My latest essay concerns poverty.

the results of centrally-planned anti-poverty efforts are small, and perhaps negative (certainly very negative in the case of Communism). Decentralized capitalism, in which no one sets out to broadly reduce poverty, is the best anti-poverty program.

I wrote the essay before reading Kevin Lang’s definitive book on poverty–the one I talked about in this post. In light of his book, I might have to temper some of what I wrote.In my essay, I criticize the $20,000 poverty line, and I suggest instead using a definition of poverty that focuses on the truly destitute. But Lang offers a justification for the conventional poverty line, by positing a need to be able to participate in society.

Lang also calls into question the effectiveness of our economy at reducing poverty over the past thirty years. His point is that our economy grew, and yet the poverty rate remained stable. However, using a numerical example (I can’t help it–I live or die by numerical examples), I believe that one cannot say anything about how our economy is working to reduce poverty without knowing more about entry and exit rates into poverty.

The table below shows income dynamics for a hypothetical economy. The poverty line in this economy is somewhere between $0 and $20 (feel free to think of this as $20,000 if you prefer). Everyone earning $20 or more is above the poverty line, and everyone earning $0 is below it. The economy starts from a baseline in which there are 80 people, with an average income per person of $30 (feel free to think of this as $30,000) and a poverty rate of 25 percent. The economy then grows to an average income of $35. To reach this average level, there are three scenarios, called Case I, Case II, and Case III, in which people can move up the ladder, and the poverty rate behaves very differently in each case.

Income Levels Baseline Case I Case II Case III
$0 20 15 20 34
$20 20 20 20 20
$40 20 20 10 20
$60 20 20 20 20
$80 0 5 10 20
Average $30 $35 $35 $35
Povty rate 25% 19% 25% 30%
Exit Rate 6% 0% 17%

In the baseline year, there are 20 people each earning $0, $20, $40, and $60. With 20 people below the poverty line, the poverty rate is 25 percent.

Case I could be called “Rising tide.” Within each group, 5 people take a step up in earnings. Among the highest earners, 5 people go from $60 to $80. The $60 group stays at twenty people, because it gets joined by 5 people from the $40 group, which in turn gets joined by 5 people from the $20 group, which in turn gets joined by 5 people who previously were in poverty, earning $0. So poverty shrinks to 15 people out of 80, or roughly 19 percent. The last line of the table shows the exit rate from poverty as 6 percent. Although 25 percent of the people who were in poverty left poverty, I calculate the exit rate as the ratio of 5 leavers to 80 people in total.

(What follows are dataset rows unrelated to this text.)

(* ===== verification/FreeSpace.v ===== *)
(** * The free-space finder

    [backend/app/services/ipam/free_space.py]: unused CIDRs of a requested
    prefix length in a space or below one block.  The branch of a network text
    that does not parse is dead (the columns are [CIDR]) and left out. *)
From S2P Require Import Prelude PyStr IpNet Ipam.

Module FreeSpace.
Import Ipam.
Local Open Scope Z_scope.

Definition _HARD_CAP : Z := 100.

Record FreeSpaceCandidate := mkCandidate {
  cidr : IPNetwork;
  parent_block_id : str;
  parent_block_cidr : IPNetwork;
  free_addresses : Z;
}.

#[export] Instance FreeSpaceCandidate_eq_dec : EqDecision FreeSpaceCandidate.
Proof. solve_decision. Defined.

Inductive warning := BadPrefix (prefix_length family : Z) | NoBlocks | EmptySubtree.

Record FreeSpaceResult := mkResult {
  candidates : list FreeSpaceCandidate;
  s_warning : option warning;
  s_blocks_scanned : nat;
  s_candidates_emitted : nat;
}.

Definition _usable_addresses (n : IPNetwork) : Z :=
  if bool_decide (ver n = V4) && (prefixlen n <? 31) then num_addresses n - 2 else num_addresses n.

(** The error an invalid request is refused with, if any. *)
Definition _validate_prefix (prefix_length address_family : Z) : option warning :=
  if address_family =? 4 then
    if negb ((8 <=? prefix_length) && (prefix_length <=? 30)) then Some (BadPrefix prefix_length 4) else None
  else if address_family =? 6 then
    if negb ((8 <=? prefix_length) && (prefix_length <=? 126)) then Some (BadPrefix prefix_length 6) else None
  else Some (BadPrefix prefix_length address_family).

(** One pass over the children of the frontier: [seen] in insertion order. *)
Fixpoint add_rows (rows : list IPBlock) (seen : list IPBlock) (next_ids : list str)
    : list IPBlock * list str :=
  match rows with
  | [] => (seen, next_ids)
  | blk :: rest =>
      if bool_decide (b_id blk ∈ map b_id seen) then add_rows rest seen next_ids
      else add_rows rest (seen ++ [blk]) (next_ids ++ [b_id blk])
  end.

(** The subtree walk; every pass but the last adds a block, so one pass per
    block and one more are enough. *)
Fixpoint walk (fuel : nat) (db : Db) (seen : list IPBlock) (frontier : list str) : list IPBlock :=
  match fuel with
  | O => seen
  | S fuel' =>
      if bool_decide (frontier = []) then seen
      else
        let rows := List.filter (λ b, match b_parent b with
                                      | Some p => bool_decide (p ∈ frontier)
                                      | None => false
                                      end) (live_blocks db) in
        let '(seen', next_ids) := add_rows rows seen [] in
        walk fuel' db seen' next_ids
  end.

Case II could be called the “Krugman scenario.” All of the increased income goes to the top two groups. 10 people move from the $60 group in the baseline to the $80 group. The $60 group is replenished by 10 people from the $40 group, but everyone else stays put. Average income goes up to $35, the poverty rate stays at 25 percent, and New York Times columnist Paul Krugman condemns the rise in inequality. The exit rate from poverty is zero.

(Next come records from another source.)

Lemma subnet_room_of_tree : tree_ok grown → subnet_room.
Proof.
  intros Hok'. assert (Hl : ∀ t, t ∈ live_subnets db → g t ∈ live_subnets grown) by (intros t Ht; apply live_grown_subnet; eauto).
  destruct (g_keeps s) as (Ei & Es & Eb & _).
  assert (HP : inside new (b_network blk)).
  { destruct (tree_subnet_in grown Hok' (g s) (Hl s Hs)) as (c & Hc & E & _ & Hi). rewrite g_s in Hi.
    by rewrite (live_id_inj db Hok blk c Hblk Hc ltac:(congruence)). }
  split_and!; [done| |].
  - intros t Ht Et Hm. destruct (decide (t = s)) as [|Hne]; [done|]. exfalso.
    assert (E : g t = g s).
    { apply (tree_subnets grown Hok'); [by apply Hl..| |by rewrite g_s, (g_other t)].
      destruct (g_keeps t) as (_ & -> & _). congruence. }
    apply Hne, subnet_id_inj; [done..|]. destruct (g_keeps t) as (<- & _). by rewrite E.
  - intros c Hc Ec Hm. destruct (blocks_nested db Hok blk c) as [H|H]; [done..|congruence| | |done].
    { apply meets_sym. by eapply meets_mono; [|exact HP|exact Hm]. }
    destruct (decide (blk = c)) as [->|Hne]; [by apply (above_refl db Hok)|]. exfalso.
    destruct (above_child db blk c H Hne) as (d & Hd & Hp & Ha).
    apply (tree_subnet_blocks grown Hok' (g s) d (Hl s Hs) Hd); [congruence|]. rewrite g_s.
    apply meets_sym. apply (above_inside db Hok) in Ha as [Ha _]. by eapply meets_mono.
Qed.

Case III could be called the “Kling scenario.” Everyone moves up one income group from the baseline. 34 new families join the economy (either immigrants or newly-formed households), and they start out in poverty. Of course, as income keeps rising, these new families will participate in what I call The Escalation of Income.

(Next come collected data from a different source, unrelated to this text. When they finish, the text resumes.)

Definition commit_subnet_split (st : State) (locked : bool) (s : Subnet) (new_prefix_length : Z)
    (confirm_cidr : cidr_text) (user : option str) (new_id : nat → str) : result SplitError SubnetSplitResult :=
  _ ← raise_if (negb locked) InProgress;
  _ ← _validate_split (s_network s) new_prefix_length;
  _ ← raise_if (negb (bool_decide (confirm_cidr = Canonical (s_network s)))) ConfirmMismatch;
  preview ← preview_subnet_split st s new_prefix_length;
  _ ← (match preview.2 with [] => Ok tt | cs => Err (Blocked cs) end);
  Ok (apply_split st s new_prefix_length user new_id).

(** ** Lemmas: the children *)
Section children.
Context (s : Subnet) (p : Z) (new_id : nat → str).
Context (Hw : wf (s_network s)) (Hp : prefixlen (s_network s) < p ≤ max_prefixlen (ver (s_network s))).
Context (Hinj : ∀ i j, new_id i = new_id j → i = j).
Local Abbreviation nets := (_children_of (s_network s) p).
Local Abbreviation kids := (child_rows s new_id nets).

Lemma kid_lookup i : kids !! i = (λ n, child_row s (new_id i) n) <$> nets !! i.
Proof. unfold child_rows. by rewrite list_lookup_imap. Qed.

Meanwhile, the new families keep the poverty rate high. In fact, the poverty rate actually increases to 30 percent, even though the average income has risen to $35, just as in the other cases. However, the exit rate from poverty is 17 percent, expressed as a percent of total population. In fact, everyone who was poor in the baseline year has ridden the escalator out of poverty.

The point of the exercise is that the data that Kevin Lang cites–higher average income with no reduction in the poverty rate–do not provide conclusive evidence that economic growth is no longer pulling people out of poverty. We could observe that same data even if everyone were being pulled out of poverty, depending on how many people are entering and exiting poverty.

I am not arguing that having new immigrant families and young families start out in poverty is morally satisfactory. However, if that is the reason for the stickiness of the overall poverty rate, then it changes the nature of the empirical relationship between economic growth and poverty. In particular, my claim that decentralized capitalism works great at alleviating poverty would be defensible.

But until I can prove that we are closer to the Kling scenario than to the Krugman scenario, I ought to be more cautious.